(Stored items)

━━━━

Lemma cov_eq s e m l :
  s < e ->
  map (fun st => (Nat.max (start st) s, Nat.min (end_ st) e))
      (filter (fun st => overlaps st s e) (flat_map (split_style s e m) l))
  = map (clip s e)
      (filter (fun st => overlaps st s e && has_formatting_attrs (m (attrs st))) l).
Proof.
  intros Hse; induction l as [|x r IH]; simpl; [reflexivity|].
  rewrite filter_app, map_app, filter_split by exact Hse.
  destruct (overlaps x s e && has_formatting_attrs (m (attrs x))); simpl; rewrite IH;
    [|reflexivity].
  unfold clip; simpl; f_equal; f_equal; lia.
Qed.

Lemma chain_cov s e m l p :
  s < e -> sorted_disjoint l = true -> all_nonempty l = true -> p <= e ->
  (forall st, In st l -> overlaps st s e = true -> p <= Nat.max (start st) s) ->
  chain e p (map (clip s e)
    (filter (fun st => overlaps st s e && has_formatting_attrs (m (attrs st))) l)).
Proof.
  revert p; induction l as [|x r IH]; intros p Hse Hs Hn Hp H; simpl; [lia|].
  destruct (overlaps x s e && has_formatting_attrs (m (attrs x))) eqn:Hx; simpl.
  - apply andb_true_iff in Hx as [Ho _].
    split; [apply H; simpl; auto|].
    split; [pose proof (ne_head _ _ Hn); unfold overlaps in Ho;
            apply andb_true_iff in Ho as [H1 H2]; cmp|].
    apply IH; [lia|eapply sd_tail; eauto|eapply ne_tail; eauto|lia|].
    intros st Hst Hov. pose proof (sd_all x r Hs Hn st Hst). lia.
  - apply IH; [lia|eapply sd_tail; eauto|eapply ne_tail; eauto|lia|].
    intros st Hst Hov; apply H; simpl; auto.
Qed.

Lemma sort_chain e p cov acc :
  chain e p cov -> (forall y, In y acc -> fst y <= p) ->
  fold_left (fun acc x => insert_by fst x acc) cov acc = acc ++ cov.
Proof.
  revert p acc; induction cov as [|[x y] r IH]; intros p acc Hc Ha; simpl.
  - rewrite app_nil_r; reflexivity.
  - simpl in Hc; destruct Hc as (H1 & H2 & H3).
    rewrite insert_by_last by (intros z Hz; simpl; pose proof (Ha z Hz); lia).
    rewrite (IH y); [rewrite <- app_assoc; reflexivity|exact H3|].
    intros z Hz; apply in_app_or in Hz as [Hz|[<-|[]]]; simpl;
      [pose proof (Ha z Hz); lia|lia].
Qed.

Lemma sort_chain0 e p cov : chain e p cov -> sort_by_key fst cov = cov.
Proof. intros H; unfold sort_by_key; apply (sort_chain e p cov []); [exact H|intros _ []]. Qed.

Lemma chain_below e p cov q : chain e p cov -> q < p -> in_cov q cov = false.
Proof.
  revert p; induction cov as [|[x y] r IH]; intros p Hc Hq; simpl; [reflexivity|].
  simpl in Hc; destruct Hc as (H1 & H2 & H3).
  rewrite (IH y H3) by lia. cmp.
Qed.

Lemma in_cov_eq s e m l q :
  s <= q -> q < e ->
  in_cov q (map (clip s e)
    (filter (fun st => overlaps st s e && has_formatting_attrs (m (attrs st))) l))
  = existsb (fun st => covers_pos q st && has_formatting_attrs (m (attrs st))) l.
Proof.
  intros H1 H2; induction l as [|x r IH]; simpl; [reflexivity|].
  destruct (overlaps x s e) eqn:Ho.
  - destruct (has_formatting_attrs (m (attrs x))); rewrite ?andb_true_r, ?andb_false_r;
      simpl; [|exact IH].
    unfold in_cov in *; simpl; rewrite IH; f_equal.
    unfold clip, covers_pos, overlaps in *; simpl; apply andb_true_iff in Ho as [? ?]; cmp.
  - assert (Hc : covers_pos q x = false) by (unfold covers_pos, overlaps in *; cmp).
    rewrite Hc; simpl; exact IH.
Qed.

━━━━

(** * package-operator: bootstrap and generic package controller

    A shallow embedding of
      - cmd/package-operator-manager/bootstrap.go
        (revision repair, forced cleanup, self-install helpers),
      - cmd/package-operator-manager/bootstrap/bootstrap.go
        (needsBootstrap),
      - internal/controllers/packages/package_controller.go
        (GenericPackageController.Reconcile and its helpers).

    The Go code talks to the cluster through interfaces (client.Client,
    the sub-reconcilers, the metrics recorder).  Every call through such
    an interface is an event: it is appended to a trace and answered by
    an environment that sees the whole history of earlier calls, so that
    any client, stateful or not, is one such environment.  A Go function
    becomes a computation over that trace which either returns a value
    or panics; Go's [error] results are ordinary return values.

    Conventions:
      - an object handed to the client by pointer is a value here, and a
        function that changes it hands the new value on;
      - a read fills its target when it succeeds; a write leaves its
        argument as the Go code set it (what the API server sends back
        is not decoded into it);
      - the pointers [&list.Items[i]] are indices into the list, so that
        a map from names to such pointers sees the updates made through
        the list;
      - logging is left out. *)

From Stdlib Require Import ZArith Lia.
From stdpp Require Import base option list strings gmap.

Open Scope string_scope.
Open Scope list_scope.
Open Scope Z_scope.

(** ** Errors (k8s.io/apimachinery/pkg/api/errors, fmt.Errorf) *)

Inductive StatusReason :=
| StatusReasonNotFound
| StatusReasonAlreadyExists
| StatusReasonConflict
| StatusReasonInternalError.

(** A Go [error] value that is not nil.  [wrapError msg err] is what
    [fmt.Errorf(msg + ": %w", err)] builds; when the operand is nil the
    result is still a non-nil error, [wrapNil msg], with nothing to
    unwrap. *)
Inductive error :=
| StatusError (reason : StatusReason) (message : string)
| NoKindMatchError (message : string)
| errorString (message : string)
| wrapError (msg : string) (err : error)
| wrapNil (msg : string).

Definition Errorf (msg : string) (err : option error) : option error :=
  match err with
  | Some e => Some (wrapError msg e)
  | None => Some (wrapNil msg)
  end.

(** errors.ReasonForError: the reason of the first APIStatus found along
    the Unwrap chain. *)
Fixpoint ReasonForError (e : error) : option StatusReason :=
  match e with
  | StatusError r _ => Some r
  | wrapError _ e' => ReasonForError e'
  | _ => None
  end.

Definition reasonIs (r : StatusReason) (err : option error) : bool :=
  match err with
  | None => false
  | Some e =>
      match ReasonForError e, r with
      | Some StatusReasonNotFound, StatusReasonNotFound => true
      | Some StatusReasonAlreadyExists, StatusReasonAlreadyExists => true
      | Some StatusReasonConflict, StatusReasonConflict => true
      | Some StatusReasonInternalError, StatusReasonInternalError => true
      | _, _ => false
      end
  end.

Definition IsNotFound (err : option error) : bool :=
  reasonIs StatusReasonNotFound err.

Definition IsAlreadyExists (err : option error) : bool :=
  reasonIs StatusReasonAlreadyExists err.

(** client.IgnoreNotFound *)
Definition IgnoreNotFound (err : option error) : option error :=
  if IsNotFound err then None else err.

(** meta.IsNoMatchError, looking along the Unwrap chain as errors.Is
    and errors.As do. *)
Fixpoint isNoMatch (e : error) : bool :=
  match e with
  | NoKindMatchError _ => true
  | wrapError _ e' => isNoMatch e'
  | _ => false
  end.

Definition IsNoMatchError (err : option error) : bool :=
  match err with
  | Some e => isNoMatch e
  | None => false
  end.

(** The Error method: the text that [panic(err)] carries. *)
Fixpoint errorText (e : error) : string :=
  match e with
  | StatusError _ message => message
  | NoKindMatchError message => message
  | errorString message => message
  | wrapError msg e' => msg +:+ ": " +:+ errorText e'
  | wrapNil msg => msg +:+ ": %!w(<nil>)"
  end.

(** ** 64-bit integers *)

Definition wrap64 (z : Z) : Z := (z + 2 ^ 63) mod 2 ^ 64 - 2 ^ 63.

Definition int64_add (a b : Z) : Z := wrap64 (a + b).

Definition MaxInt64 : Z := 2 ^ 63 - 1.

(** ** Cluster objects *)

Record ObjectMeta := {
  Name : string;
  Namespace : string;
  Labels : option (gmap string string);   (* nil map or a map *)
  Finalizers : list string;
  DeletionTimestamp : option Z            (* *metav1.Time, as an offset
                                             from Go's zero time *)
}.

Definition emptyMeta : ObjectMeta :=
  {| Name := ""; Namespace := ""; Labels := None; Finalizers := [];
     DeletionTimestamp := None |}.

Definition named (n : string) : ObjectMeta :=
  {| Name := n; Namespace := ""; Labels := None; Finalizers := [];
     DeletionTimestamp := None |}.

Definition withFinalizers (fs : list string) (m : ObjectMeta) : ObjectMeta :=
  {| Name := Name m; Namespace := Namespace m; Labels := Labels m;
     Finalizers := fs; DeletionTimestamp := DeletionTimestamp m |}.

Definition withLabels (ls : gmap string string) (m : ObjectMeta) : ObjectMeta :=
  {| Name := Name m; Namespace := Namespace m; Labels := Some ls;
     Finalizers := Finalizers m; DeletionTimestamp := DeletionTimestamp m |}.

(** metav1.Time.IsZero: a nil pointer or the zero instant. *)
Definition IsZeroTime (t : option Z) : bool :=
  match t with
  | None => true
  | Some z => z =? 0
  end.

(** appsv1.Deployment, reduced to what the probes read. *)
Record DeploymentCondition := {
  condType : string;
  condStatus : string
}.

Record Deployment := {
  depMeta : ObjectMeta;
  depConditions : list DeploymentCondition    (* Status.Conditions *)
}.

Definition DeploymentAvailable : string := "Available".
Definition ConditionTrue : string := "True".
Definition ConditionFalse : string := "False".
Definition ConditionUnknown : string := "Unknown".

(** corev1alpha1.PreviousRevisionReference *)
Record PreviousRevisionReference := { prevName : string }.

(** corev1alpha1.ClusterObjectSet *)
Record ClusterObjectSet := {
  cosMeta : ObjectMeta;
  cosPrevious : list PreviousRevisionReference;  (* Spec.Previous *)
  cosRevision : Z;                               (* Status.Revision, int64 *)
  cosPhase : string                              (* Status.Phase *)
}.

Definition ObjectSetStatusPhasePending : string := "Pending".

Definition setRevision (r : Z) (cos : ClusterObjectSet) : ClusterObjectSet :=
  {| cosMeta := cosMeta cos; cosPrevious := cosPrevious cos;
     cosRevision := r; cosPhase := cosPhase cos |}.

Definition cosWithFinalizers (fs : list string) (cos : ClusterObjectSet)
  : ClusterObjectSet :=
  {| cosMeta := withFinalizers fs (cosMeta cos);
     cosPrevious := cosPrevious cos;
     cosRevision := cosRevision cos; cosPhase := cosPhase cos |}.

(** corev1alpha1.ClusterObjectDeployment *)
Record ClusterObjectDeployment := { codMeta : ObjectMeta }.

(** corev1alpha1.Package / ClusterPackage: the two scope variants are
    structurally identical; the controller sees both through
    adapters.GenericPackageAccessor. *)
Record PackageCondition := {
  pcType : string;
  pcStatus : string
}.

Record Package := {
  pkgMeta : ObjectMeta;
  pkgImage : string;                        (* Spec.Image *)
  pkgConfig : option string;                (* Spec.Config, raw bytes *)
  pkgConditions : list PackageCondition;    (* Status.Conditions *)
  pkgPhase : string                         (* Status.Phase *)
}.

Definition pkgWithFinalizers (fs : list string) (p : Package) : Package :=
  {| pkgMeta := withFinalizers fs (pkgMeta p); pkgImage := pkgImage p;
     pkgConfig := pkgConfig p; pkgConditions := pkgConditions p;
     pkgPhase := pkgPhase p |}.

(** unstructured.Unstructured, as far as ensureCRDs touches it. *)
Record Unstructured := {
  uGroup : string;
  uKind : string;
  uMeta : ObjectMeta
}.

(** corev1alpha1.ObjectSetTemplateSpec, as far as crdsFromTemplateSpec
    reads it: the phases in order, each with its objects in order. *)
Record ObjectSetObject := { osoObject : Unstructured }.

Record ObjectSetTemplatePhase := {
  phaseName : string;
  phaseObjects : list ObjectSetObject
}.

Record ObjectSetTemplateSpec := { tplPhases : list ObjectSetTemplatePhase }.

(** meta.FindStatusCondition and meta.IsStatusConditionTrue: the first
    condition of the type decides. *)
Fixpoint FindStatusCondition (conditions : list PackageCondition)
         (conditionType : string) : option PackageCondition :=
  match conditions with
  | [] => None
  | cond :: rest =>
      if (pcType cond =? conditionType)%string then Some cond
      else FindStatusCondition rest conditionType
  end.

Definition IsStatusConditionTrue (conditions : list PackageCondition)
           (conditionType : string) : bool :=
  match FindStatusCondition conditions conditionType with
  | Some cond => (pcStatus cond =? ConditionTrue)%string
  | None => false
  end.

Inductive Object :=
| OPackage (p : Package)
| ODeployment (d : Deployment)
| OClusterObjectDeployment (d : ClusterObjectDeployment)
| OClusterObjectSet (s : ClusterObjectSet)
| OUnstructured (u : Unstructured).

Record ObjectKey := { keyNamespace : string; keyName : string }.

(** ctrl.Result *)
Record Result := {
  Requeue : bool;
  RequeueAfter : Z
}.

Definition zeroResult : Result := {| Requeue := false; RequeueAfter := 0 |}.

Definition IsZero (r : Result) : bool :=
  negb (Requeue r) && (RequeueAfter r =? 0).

━━━━

_Activity_: For the entries above, please state how many lines contain the string "bool"; give the number and nothing else.

_Answer box_: 9